[Collected data entries]

- - - - - - -

Ltac refused_leaf H :=
  injection H as <- <-; try congruence;
  do 2 eexists; split; [reflexivity|]; split; [reflexivity|];
  split; [eexists; split; [reflexivity | vm_compute; reflexivity]|];
  split; reflexivity.

Lemma refused ep ext request body limits g :
  at_validation URL_origin ep ext request body ->
  first_violation ep body = Some g ->
  refused_with g (exec (handle ep request) ext limits) limits.
Proof.
  intros (Hreq & Hbody & Hstage) Hg.
  destruct (exec (handle ep request) ext limits) as [out w] eqn:H.
  unfold first_violation in Hg.
  destruct ep; cbn [required_fields find] in Hg.
  - (* application *)
    destruct Hstage as [Hsame Hconf].
    rewrite <- missing_configuration_length in Hconf.
    destruct (violates Application body "fullName") eqn:V1.
    + injection Hg as <-. text_bad V1. run_handler H; refused_leaf H.
    + text_ok V1. destruct (violates Application body "email") eqn:V2; [|discriminate].
      injection Hg as <-. email_bad V2; run_handler H; refused_leaf H.
  - (* newsletter, minimal *)
    destruct (violates NewsletterMinimal body "email") eqn:V1; [|discriminate].
    injection Hg as <-. email_bad V1; run_handler H; refused_leaf H.
  - (* newsletter, with name *)
    destruct (violates NewsletterWithName body "email") eqn:V1.
    + injection Hg as <-. email_bad V1; run_handler H; refused_leaf H.
    + email_ok V1. destruct (violates NewsletterWithName body "firstName") eqn:V2.
      * injection Hg as <-. text_bad V2. run_handler H; refused_leaf H.
      * text_ok V2. destruct (violates NewsletterWithName body "lastName") eqn:V3; [|discriminate].
        injection Hg as <-. text_bad V3. run_handler H; refused_leaf H.
  - (* merch *)
    destruct (violates Merch body "name") eqn:V1.
    + injection Hg as <-. text_bad V1. run_handler H; refused_leaf H.
    + text_ok V1. destruct (violates Merch body "email") eqn:V2.
      * injection Hg as <-. email_bad V2; run_handler H; refused_leaf H.
      * email_ok V2. destruct (violates Merch body "sizePreference") eqn:V3; [|discriminate].
        injection Hg as <-. text_bad V3. run_handler H; refused_leaf H.
Qed.

(** ** The configuration check *)

Lemma application_configuration_first request ext limits :
  same_origin URL_origin request = true ->
  config_missing Application ext = true ->
  exists w,
    exec (handle Application request) ext limits = (Val (application_misconfigured ext), w) /\
    upstream_calls w = [] /\ rateLimitMap w = limits.
Proof.
  intros Hsame Hconf. rewrite <- missing_configuration_length in Hconf.
  destruct (exec (handle Application request) ext limits) as [out w] eqn:H.
  run_handler H; injection H as <- <-.
  eexists; split; [reflexivity|]. split; reflexivity.
Qed.

(** The facts about an accepted submission, field by field. *)
Ltac accepted_fields Hnone :=
  unfold first_violation in Hnone; cbn [required_fields find] in Hnone;
  repeat match type of Hnone with
         | context [violates ?ep ?b ?k] =>
             let V := fresh "V" in
             destruct (violates ep b k) eqn:V; [discriminate Hnone|];
             first [ text_ok V | email_ok V ]
         end.

Lemma submission_parts ep request :
  submission ep request = true ->
  exists body, req_json request = Some body /\ body <> JNull /\
               honeypot_clear body = true /\ first_violation ep body = None.
Proof.
  unfold submission. destruct (req_json request) as [body|]; [|discriminate].
  intros H. apply andb_true_iff in H as [Hc Hv].
  exists body. repeat split; auto.
  - intros ->. discriminate.
  - destruct (first_violation ep body); [discriminate | reflexivity].
Qed.

Lemma forms_configuration_last ep request ext limits limits' :
  before_configuration ep ext request limits limits' ->
  config_missing ep ext = true ->
  exists w,
    exec (handle ep request) ext limits = (Val (misconfigured_response ep), w) /\
    upstream_calls w = [] /\ rateLimitMap w = limits'.
Proof.
  intros [Hsub Hstage] Hconf.
  destruct (submission_parts _ _ Hsub) as (body & Hreq & Hbody & Hclear & Hnone).
  destruct (exec (handle ep request) ext limits) as [out w] eqn:H.
  destruct ep; [contradiction | | | ]; unfold config_missing in Hconf.
  - accepted_fields Hnone. run_handler H; injection H as <- <-; try discriminate.
    all: eexists; split; [reflexivity|]; split; reflexivity.
  - accepted_fields Hnone. run_handler H; injection H as <- <-; try discriminate.
    all: eexists; split; [reflexivity|]; split; reflexivity.
  - destruct Hstage as [-> Hsafe]. rewrite Hreq in Hsafe. unfold trim_safe in Hsafe.
    accepted_fields Hnone. run_handler H; injection H as <- <-; try discriminate.
    all: eexists; split; [reflexivity|]; split; reflexivity.
Qed.

Lemma opt_get_parsed (k : string) (body : JSON) :
  Value.opt_get k (Some body) = Value.get k body.
Proof. destruct body; reflexivity. Qed.

(** On the merch endpoint an [interestedIn] that is truthy and no text
    makes the handler throw before it reads the configuration. *)
Lemma merch_interest_not_trimmed request ext limits :
  submission Merch request = true ->
  trim_safe (Value.opt_get "interestedIn" (req_json request)) = false ->
  exec (handle Merch request) ext limits
    = (Throw (TypeError "trim is not a function"), mkWorld limits []).
Proof.
  intros Hsub Hsafe.
  destruct (submission_parts _ _ Hsub) as (body & Hreq & Hbody & Hclear & Hnone).
  rewrite Hreq, opt_get_parsed in Hsafe. unfold trim_safe in Hsafe.
  apply orb_false_iff in Hsafe as [Ht Hs]. apply negb_false_iff in Ht.
  destruct (exec (handle Merch request) ext limits) as [out w] eqn:H.
  accepted_fields Hnone. run_handler H; injection H as <- <-;
    solve [discriminate | reflexivity].
Qed.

- - - - - - -

→ **BRIEF**: Each record above should be retyped in full, exactly as shown.

→ **SOLUTION FOR THIS EXERCISE**:
Ltac refused_leaf H :=
  injection H as <- <-; try congruence;
  do 2 eexists; split; [reflexivity|]; split; [reflexivity|];
  split; [eexists; split; [reflexivity | vm_compute; reflexivity]|];
  split; reflexivity.

Lemma refused ep ext request body limits g :
  at_validation URL_origin ep ext request body ->
  first_violation ep body = Some g ->
  refused_with g (exec (handle ep request) ext limits) limits.
Proof.
  intros (Hreq & Hbody & Hstage) Hg.
  destruct (exec (handle ep request) ext limits) as [out w] eqn:H.
  unfold first_violation in Hg.
  destruct ep; cbn [required_fields find] in Hg.
  - (* application *)
    destruct Hstage as [Hsame Hconf].
    rewrite <- missing_configuration_length in Hconf.
    destruct (violates Application body "fullName") eqn:V1.
    + injection Hg as <-. text_bad V1. run_handler H; refused_leaf H.
    + text_ok V1. destruct (violates Application body "email") eqn:V2; [|discriminate].
      injection Hg as <-. email_bad V2; run_handler H; refused_leaf H.
  - (* newsletter, minimal *)
    destruct (violates NewsletterMinimal body "email") eqn:V1; [|discriminate].
    injection Hg as <-. email_bad V1; run_handler H; refused_leaf H.
  - (* newsletter, with name *)
    destruct (violates NewsletterWithName body "email") eqn:V1.
    + injection Hg as <-. email_bad V1; run_handler H; refused_leaf H.
    + email_ok V1. destruct (violates NewsletterWithName body "firstName") eqn:V2.
      * injection Hg as <-. text_bad V2. run_handler H; refused_leaf H.
      * text_ok V2. destruct (violates NewsletterWithName body "lastName") eqn:V3; [|discriminate].
        injection Hg as <-. text_bad V3. run_handler H; refused_leaf H.
  - (* merch *)
    destruct (violates Merch body "name") eqn:V1.
    + injection Hg as <-. text_bad V1. run_handler H; refused_leaf H.
    + text_ok V1. destruct (violates Merch body "email") eqn:V2.
      * injection Hg as <-. email_bad V2; run_handler H; refused_leaf H.
      * email_ok V2. destruct (violates Merch body "sizePreference") eqn:V3; [|discriminate].
        injection Hg as <-. text_bad V3. run_handler H; refused_leaf H.
Qed.

(** ** The configuration check *)

Lemma application_configuration_first request ext limits :
  same_origin URL_origin request = true ->
  config_missing Application ext = true ->
  exists w,
    exec (handle Application request) ext limits = (Val (application_misconfigured ext), w) /\
    upstream_calls w = [] /\ rateLimitMap w = limits.
Proof.
  intros Hsame Hconf. rewrite <- missing_configuration_length in Hconf.
  destruct (exec (handle Application request) ext limits) as [out w] eqn:H.
  run_handler H; injection H as <- <-.
  eexists; split; [reflexivity|]. split; reflexivity.
Qed.

(** The facts about an accepted submission, field by field. *)
Ltac accepted_fields Hnone :=
  unfold first_violation in Hnone; cbn [required_fields find] in Hnone;
  repeat match type of Hnone with
         | context [violates ?ep ?b ?k] =>
             let V := fresh "V" in
             destruct (violates ep b k) eqn:V; [discriminate Hnone|];
             first [ text_ok V | email_ok V ]
         end.

Lemma submission_parts ep request :
  submission ep request = true ->
  exists body, req_json request = Some body /\ body <> JNull /\
               honeypot_clear body = true /\ first_violation ep body = None.
Proof.
  unfold submission. destruct (req_json request) as [body|]; [|discriminate].
  intros H. apply andb_true_iff in H as [Hc Hv].
  exists body. repeat split; auto.
  - intros ->. discriminate.
  - destruct (first_violation ep body); [discriminate | reflexivity].
Qed.

Lemma forms_configuration_last ep request ext limits limits' :
  before_configuration ep ext request limits limits' ->
  config_missing ep ext = true ->
  exists w,
    exec (handle ep request) ext limits = (Val (misconfigured_response ep), w) /\
    upstream_calls w = [] /\ rateLimitMap w = limits'.
Proof.
  intros [Hsub Hstage] Hconf.
  destruct (submission_parts _ _ Hsub) as (body & Hreq & Hbody & Hclear & Hnone).
  destruct (exec (handle ep request) ext limits) as [out w] eqn:H.
  destruct ep; [contradiction | | | ]; unfold config_missing in Hconf.
  - accepted_fields Hnone. run_handler H; injection H as <- <-; try discriminate.
    all: eexists; split; [reflexivity|]; split; reflexivity.
  - accepted_fields Hnone. run_handler H; injection H as <- <-; try discriminate.
    all: eexists; split; [reflexivity|]; split; reflexivity.
  - destruct Hstage as [-> Hsafe]. rewrite Hreq in Hsafe. unfold trim_safe in Hsafe.
    accepted_fields Hnone. run_handler H; injection H as <- <-; try discriminate.
    all: eexists; split; [reflexivity|]; split; reflexivity.
Qed.

Lemma opt_get_parsed (k : string) (body : JSON) :
  Value.opt_get k (Some body) = Value.get k body.
Proof. destruct body; reflexivity. Qed.

(** On the merch endpoint an [interestedIn] that is truthy and no text
    makes the handler throw before it reads the configuration. *)
Lemma merch_interest_not_trimmed request ext limits :
  submission Merch request = true ->
  trim_safe (Value.opt_get "interestedIn" (req_json request)) = false ->
  exec (handle Merch request) ext limits
    = (Throw (TypeError "trim is not a function"), mkWorld limits []).
Proof.
  intros Hsub Hsafe.
  destruct (submission_parts _ _ Hsub) as (body & Hreq & Hbody & Hclear & Hnone).
  rewrite Hreq, opt_get_parsed in Hsafe. unfold trim_safe in Hsafe.
  apply orb_false_iff in Hsafe as [Ht Hs]. apply negb_false_iff in Ht.
  destruct (exec (handle Merch request) ext limits) as [out w] eqn:H.
  accepted_fields Hnone. run_handler H; injection H as <- <-;
    solve [discriminate | reflexivity].
Qed.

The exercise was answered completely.